Financially, now that’s the big one. I normally get ‘I heard it’s completely free to study abroad’, or ‘It costs too much I can’t do it’. Those are the two extremes I get. There is a bit of truth involved in both of them. You will find countries where there is no tuition whatsoever, Scandinavia, Norway, Sweden, Finland, Denmark, do not charge tuition in you have an EU passport. However the living
expenses are really an important factor for those countries and they tend to be quite expensive to live, to go out, to move around.
All those factors need to be considered when studying abroad. Then there are other countries where then the costs increase, other continental European countries, the Netherlands is about €1,500 for example, Germany is around €800, France depends on which institution you’re looking at, and then it gets more expensive going into Asia, it’s a bit more expensive there. And then it grows exponentially to Canada, the US, Australia, and New Zealand, in order of how much it will cost.
The US, however, has a very good support system for international students and scholarships and financial support.

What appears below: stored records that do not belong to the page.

(** The clients in the order of the export. *)
Definition exports_clients (w : World) (l : list (string * ClientState)) (g : ClientTypes.GenesisState) : Prop :=
  Genesis_Clients g = ((λ x, NewIdentifiedClientState x.1 x.2) <$> l) ∧
  ClientTypes.Genesis_Params g = AllowedClients w ∧
  ClientsMetadata g ≫= metadata_entries = l ≫= exported_metadata w ∧
  ClientsMetadata g ≫= ClientMetadata =
    (l ≫= λ x, (λ md, NewGenesisMetadata md.1 md.2) <$> ExportMetadata x.2 (client_view x.1 w)) ∧
  GetAllConsensusStates w = (w, Ok (ClientsConsensus g)) ∧
  ibc w !! KeyNextClientSequence = Some (Uint64ToBigEndian (NextClientSequence g)).

Lemma client_export_run w :
  store_wf (ibc w) → holds_sequence (ibc w) KeyNextClientSequence →
  ∃ l g, clientgenesis.ExportGenesis w = (w, Ok g) ∧ exports_clients w l g ∧
    ∀ c cs, (c, cs) ∈ l ↔ stored_client w c cs.
Proof.
  intros Hwf (n & Hn & Hnext).
  destruct (clients_listed w Hwf) as (cl & Hit & Hok & Hin & Hall).
  destruct (consensus_states_listed w Hwf) as (ccs & Hccs & _).
  destruct (sorted_clients cl) as (l' & Hsort & Hperm).
  destruct (GetAllClientMetadata_spec w l') as (mds & Hmds & Hent & Hkeys).
  exists l'. eexists. split; [|split].
  { unfold clientgenesis.ExportGenesis, GetAllGenesisClients, clientgenesis.GetParams, GetNextClientSequence, get_store, must.
    unfold bind at 1 2. rewrite Hit. unfold ret at 1. rewrite Hsort. unfold bind. rewrite Hmds, Hccs.
    unfold gets. rewrite Hnext. reflexivity. }
  { split_and!; try done. cbn [NextClientSequence]. by rewrite be_roundtrip. }
  intros c cs. rewrite <- Hperm. split; [|intros (? & ? & ?); by apply Hall].
  intros Hc. rewrite list.Forall_forall in Hok. destruct (Hok _ Hc). split_and!; [done..|]. by apply (Hin (c, cs)).
Qed.

Lemma elem_of_client_entries w l g k v :
  exports_clients w l g →
  (k, v) ∈ client_entries g ↔
  (∃ c cs p, (c, cs) ∈ l ∧ k = FullClientKey c p ∧ (p, v) ∈ ExportMetadata cs (client_view c w)) ∨
  (∃ c cs, (c, cs) ∈ l ∧ k = FullClientStateKey c ∧ v = Marshal_ClientState cs) ∨
  (k, v) ∈ consensus_entry <$> grouped (ClientsConsensus g) ∨
  (k = KeyNextClientSequence ∧ v = Uint64ToBigEndian (NextClientSequence g)).
Proof.
  intros (Hcl & _ & Hmd & _). unfold client_entries. rewrite Hcl, Hmd, !elem_of_app, elem_of_metadata.
  rewrite list_elem_of_singleton, pair_equal_spec.
  assert ((k, v) ∈ identified_entry <$> ((λ x, NewIdentifiedClientState x.1 x.2) <$> l) ↔
    ∃ c cs, (c, cs) ∈ l ∧ k = FullClientStateKey c ∧ v = Marshal_ClientState cs) as ->; [|done].
  rewrite <- list_fmap_compose, list_elem_of_fmap. split.
  - intros ([c cs] & [-> ->]%pair_equal_spec & Hin). by exists c, cs.
  - intros (c & cs & Hin & -> & ->). by exists (c, cs).
Qed.

Lemma client_export w :
  exportable w →
  ∃ g, clientgenesis.ExportGenesis w = (w, Ok g) ∧ client_importable g ∧
    (∀ ic, ic ∈ Genesis_Clients g ↔ ∃ c cs, ic = NewIdentifiedClientState c cs ∧ stored_client w c cs) ∧
    ClientTypes.Genesis_Params g = AllowedClients w ∧
    (∀ e, e ∈ client_entries g → ibc w !! e.1 = Some e.2) ∧
    (∀ c path v, no_char "/" c = true → path ≠ KeyConnectionPrefix → ibc w !! FullClientKey c path = Some v →
       (FullClientKey c path, v) ∈ client_entries g) ∧
    (∀ v, ibc w !! KeyNextClientSequence = Some v → (KeyNextClientSequence, v) ∈ client_entries g).
Proof.
  intros [Hwf Hseq _ _ Hparams Hentries Hclients].
  destruct (client_export_run w Hwf Hseq) as (l & g & Hrun & Hg & Hl).
  destruct (consensus_states_listed w Hwf) as (ccs & Hccs & Hcached & Hcin & Hcall).
  pose proof (λ k v, elem_of_client_entries w l g k v Hg) as He.
  destruct Hg as (Hcl & Hpar & _ & Hkeys & Hccs' & Hnext). rewrite Hccs in Hccs'. injection Hccs' as ->.
  exists g. split_and!; [done|split_and!|..|done| | |].
  - by rewrite Hpar.
  - intros e. rewrite Hkeys. intros ([c cs] & ([p v] & -> & Hp)%list_elem_of_fmap & Hst%Hl)%list_elem_of_bind.
    destruct (Hclients _ _ _ _ Hst Hp) as (? & ? & _). done.
  - rewrite Hcl. intros ic ([c cs] & -> & _)%list_elem_of_fmap. by eexists.
  - done.
  - intros ic. rewrite Hcl, list_elem_of_fmap. split.
    + intros ([c cs] & -> & Hst%Hl). eauto.
    + intros (c & cs & -> & Hst). exists (c, cs). split; [done|by apply Hl].
  - intros [k v] [(c & cs & p & Hst%Hl & -> & Hp)|[(c & cs & (? & ? & ?)%Hl & -> & ->)|[Hk|[-> ->]]]]%He; try done.
    + cbn [fst snd]. by destruct (Hclients _ _ _ _ Hst Hp) as (_ & _ & ?).
    + by apply Hcin in Hk.
  - intros c path v Hc Hne Hv. apply He. destruct (Hentries _ _ _ Hc Hv) as [[h ->]|(cs & Hcs & Hst & [->|[->|Hmd]])].
    + right; right; left. by apply Hcall.
    + right; left. exists c, cs. split_and!; [by apply Hl|done|]. unfold FullClientStateKey in Hst. congruence.
    + done.
    + left. exists c, cs, path. split_and!; [by apply Hl|done..].
  - intros v Hv. apply He. right; right; right. split; congruence.
Qed.

Lemma connection_export w :
  exportable w →
  ∃ g, ExportGenesis w = (w, Ok g) ∧ Genesis_Params g = NewParams (MaxExpectedTimePerBlock w) ∧
    (∀ e, e ∈ connection_entries g → ibc w !! e.1 = Some e.2) ∧
    (∀ c v, ibc w !! ConnectionKey c = Some v → (ConnectionKey c, v) ∈ connection_entries g) ∧
    (∀ c v, no_char "/" c = true → ibc w !! ClientConnectionsKey c = Some v →
       (ClientConnectionsKey c, v) ∈ connection_entries g) ∧
    (∀ v, ibc w !! KeyNextConnectionSequence = Some v → (KeyNextConnectionSequence, v) ∈ connection_entries g).
Proof.
  intros [Hwf _ (n & Hn & Hnext) _ _ Hentries _].
  destruct (clients_listed w Hwf) as (cl & Hit & Hok & Hin & Hall).
  destruct (exported_connections _ (iterator_visits _ KeyConnectionPrefix Hwf)) as (cs & Hcs & Hcsl).
  destruct (client_connection_paths_spec w cl Hwf Hok) as (ps & Hps & Hpsl).
  eexists. split.
  { unfold ExportGenesis, GetAllConnections, IterateConnections, GetAllClientConnectionPaths, GetNextConnectionSequence,
      get_store, GetParams, GetMaxExpectedTimePerBlock, lift, gets, bind. rewrite Hcs, Hit, Hps, Hnext. reflexivity. }
  unfold connection_entries. cbn [Connections ClientConnectionPaths NextConnectionSequence Genesis_Params].
  rewrite Hcsl, Hpsl, be_roundtrip by done. split_and!; [done|..]; setoid_rewrite elem_of_app; setoid_rewrite elem_of_app.
  - intros e [[_ He]%elem_of_iterator|[([c st] & Hp & Hc)%list_elem_of_bind| ->%list_elem_of_singleton]]; [done| |done].
    unfold stored_paths in Hp. cbn [fst] in Hp. destruct (ibc w !! ClientConnectionsKey c) eqn:E; [|by apply elem_of_nil in Hp].
    by apply list_elem_of_singleton in Hp as ->.
  - intros c v Hv. left. apply elem_of_iterator. split; [|done]. apply (HasPrefix_app KeyConnectionPrefix).
  - intros c v Hc Hv. right; left. apply list_elem_of_bind.
    destruct (Hentries _ KeyConnectionPrefix _ Hc Hv) as [[h Hh]|(st & Hst & Hk & _)]; [discriminate Hh|].
    exists (c, st). split; [|by apply Hall]. unfold stored_paths. cbn [fst]. rewrite Hv. by left.
  - intros v Hv. right; right. rewrite Hnext in Hv. injection Hv as <-. by left.
Qed.

(** Together the three parts cover the store. *)
Lemma import_covers w E k :
  store_wf (ibc w) → (∀ e, e ∈ E → ibc w !! e.1 = Some e.2) →
  (∀ x v, key_ids_ok x = true → ibc w !! render x = Some v → channel_part (render x) = true ∨ (render x, v) ∈ E) →
  (if channel_part k then match ibc w !! k with Some v => Some v | None => put_all E ∅ !! k end else put_all E ∅ !! k) =
  ibc w !! k.
Proof.
  intros Hwf HE Hcov. rewrite (put_all_agree (ibc w)) by done. destruct (ibc w !! k) as [v|] eqn:Hk.
  - destruct (Hwf _ _ Hk) as (x & -> & Hx & _). destruct (Hcov _ _ Hx Hk) as [->|Hin]; [done|].
    rewrite decide_True; [by destruct (channel_part _)|]. by apply (list_elem_of_fmap_2 fst) in Hin.
  - by destruct (decide _), (channel_part k).
Qed.

(** C20: The genesis state exported from a chain, imported into a chain with an empty IBC store,
    gives the IBC store of the first chain and its parameters, and the rest of the second
    chain is as it was, provided that the parameters of the first chain allow the type of
    every client it has: if they were narrowed after a client was created, the export
    succeeds and the import panics.  The first chain is [exportable]: its store is
    well-formed, with the three counters that the code initialises at genesis and valid
    parameters; what its clients store is their state, consensus states, connections and
    the metadata that the light client exports; and the light clients export only what they
    store. *)
Theorem core_genesis_roundtrip w :
  exportable w →
  ∃ g, coregenesis.ExportGenesis w = (w, Ok g) ∧
    ∀ w0 createLocalhost, ibc w0 = ∅ →
      ((∀ c cs, stored_client w c cs → IsAllowedClient (AllowedClients w) (ClientType cs) = true) →
       coregenesis.InitGenesis createLocalhost g w0 =
       (mkWorld (ibc w) (caps w0) (Exported.app w0) (AllowedClients w) (MaxExpectedTimePerBlock w) (events w0), Ok tt)) ∧
      (∀ c cs, stored_client w c cs → IsAllowedClient (AllowedClients w) (ClientType cs) = false →
       (coregenesis.InitGenesis createLocalhost g w0).2 = Panic).
Proof.
  intros Hw. pose proof (exp_wf _ Hw) as Hwf. destruct (exp_channel_sequence _ Hw) as (n & Hn & Hnext).
  destruct (client_export w Hw) as (g1 & R1 & I1 & L1 & P1 & A1 & C1 & N1).
  destruct (connection_export w Hw) as (g2 & R2 & P2 & A2 & C2 & D2 & N2).
  destruct (channel_genesis_roundtrip w n (λ P _, store_wf_below _ P Hwf) Hnext Hn) as (g3 & R3 & _ & I3).
  exists (coregenesis.mkGenesisState _ g1 g2 g3). split.
  { unfold coregenesis.ExportGenesis, bind. by rewrite R1, R2, R3. }
  intros w0 b H0. split; cycle 1.
  { intros c cs Hst Hno. unfold coregenesis.InitGenesis, bind at 1. cbn [coregenesis.ClientGenesis].
    assert ((clientgenesis.InitGenesis g1 w0).2 = Panic) as Hp.
    { apply (import_clients_refused g1 w0 (NewIdentifiedClientState c cs) cs); [done|apply L1; eauto|done|by rewrite P1]. }
    destruct (clientgenesis.InitGenesis g1 w0) as [w1 o]. cbn [snd] in Hp. by subst o. }
  intros Hal. assert (clients_allowed g1) as Ha1.
  { intros ic cs (c & cs' & -> & Hst)%L1 [= <-]. rewrite P1. by eapply Hal. }
  unfold coregenesis.InitGenesis. cbn [coregenesis.ClientGenesis coregenesis.ConnectionGenesis coregenesis.ChannelGenesis].
  erewrite bind_run by (by apply import_clients). erewrite bind_run by apply import_connections.
  match goal with |- channelgenesis.InitGenesis _ ?w1 = _ => destruct (I3 w1) as (s & -> & Hs) end.
  assert (s = ibc w) as ->.
  { apply map_eq. intros k. rewrite Hs. simpl. rewrite H0, <- put_all_app. apply import_covers; [done|..].
    - intros e [He|He]%elem_of_app; auto.
    - intros x v Hx Hv. rewrite elem_of_app. destruct x; try (by left); try (right; by auto); [|right; right; by apply C2].
      destruct (decide (path = KeyConnectionPrefix)) as [->|Hne]; [right; right; by apply D2|right; left; by apply C1]. }
  unfold set_ibc, set_time_per_block, set_allowed. simpl. by rewrite P1, P2.
Qed.
End roundtrip.

(** ** A chain to export

    A chain with a client, a connection and an unordered channel with a packet in each
    stage, on which the round trip of the genesis state is evaluated. *)
Module GenesisWitness.
Import ToyInstances Scenario.

Definition height : Height := NewHeight 1 10.
Definition keys : list (store_key * string) := [
  (KNextClientSequence, be 1); (KNextConnectionSequence, be 6); (KNextChannelSequence, be 2);
  (KClient clientID KeyClientState, enc (mkFNClient height false));
  (KClient clientID (ConsensusStateKey height), enc (mkFNConsensus 900 ∅));
  (KClient clientID KeyConnectionPrefix, Marshal_ClientPaths ["connection-0"]);
  (KConnection "connection-0", enc (connection "connection-5"));
  (KChannelEnd "transfer" "channel-0", enc (channelA UNORDERED));
  (KNextSequenceSend "transfer" "channel-0", be 3);
  (KNextSequenceRecv "transfer" "channel-0", be 1);
  (KNextSequenceAck "transfer" "channel-0", be 1);
  (KPacketCommitment "transfer" "channel-0" 2, "commitment");
  (KPacketReceipt "transfer" "channel-0" 7, String "001" "");
  (KPacketAcknowledgement "transfer" "channel-0" 7, "acknowledgement")].
Definition store : KVStore := list_to_map ((λ e, (render e.1, e.2)) <$> keys).
Definition world : World := chain store (chain_caps "channel-0").
Definition fresh : World := @mkWorld toy_caps toy_app ∅ ∅ ∅ [] 0 [].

Australia not so much, but you’ve got two great examples that can help you with finding out more about that and ask more questions about that as well. As well as for Canada some support there. So what are the main support systems? You will find that a lot of universities have their own student loans and their own scholarships.
There is also some governmental support that you can get, either from Jersey directly or from the country that you’re going into, the Netherlands for example, offers, if you have a EU passport, the same student loan system that they give to Dutch students. So that’s something to keep in mind. Grants is basically money that is often project based, or financial needs based. So that’s something that you can apply for, but it might only cover a small percentage or only one particular project of your degree. Scholarships are set often directly from the universities. If they don’t offer scholarships, or if they know of additional scholarships, they are also the number one source to find out more about general scholarships opportunities. Scholarships can be based on just purely academic, to that ‘one Jersey student applying this year wanting to study Engineering at an institution that also offers sports that he’s really good at’. It can be as specific as that. And then working as a student, there are some places where it is quite easy and straight forward, obviously all over Europe you can work whilst studying.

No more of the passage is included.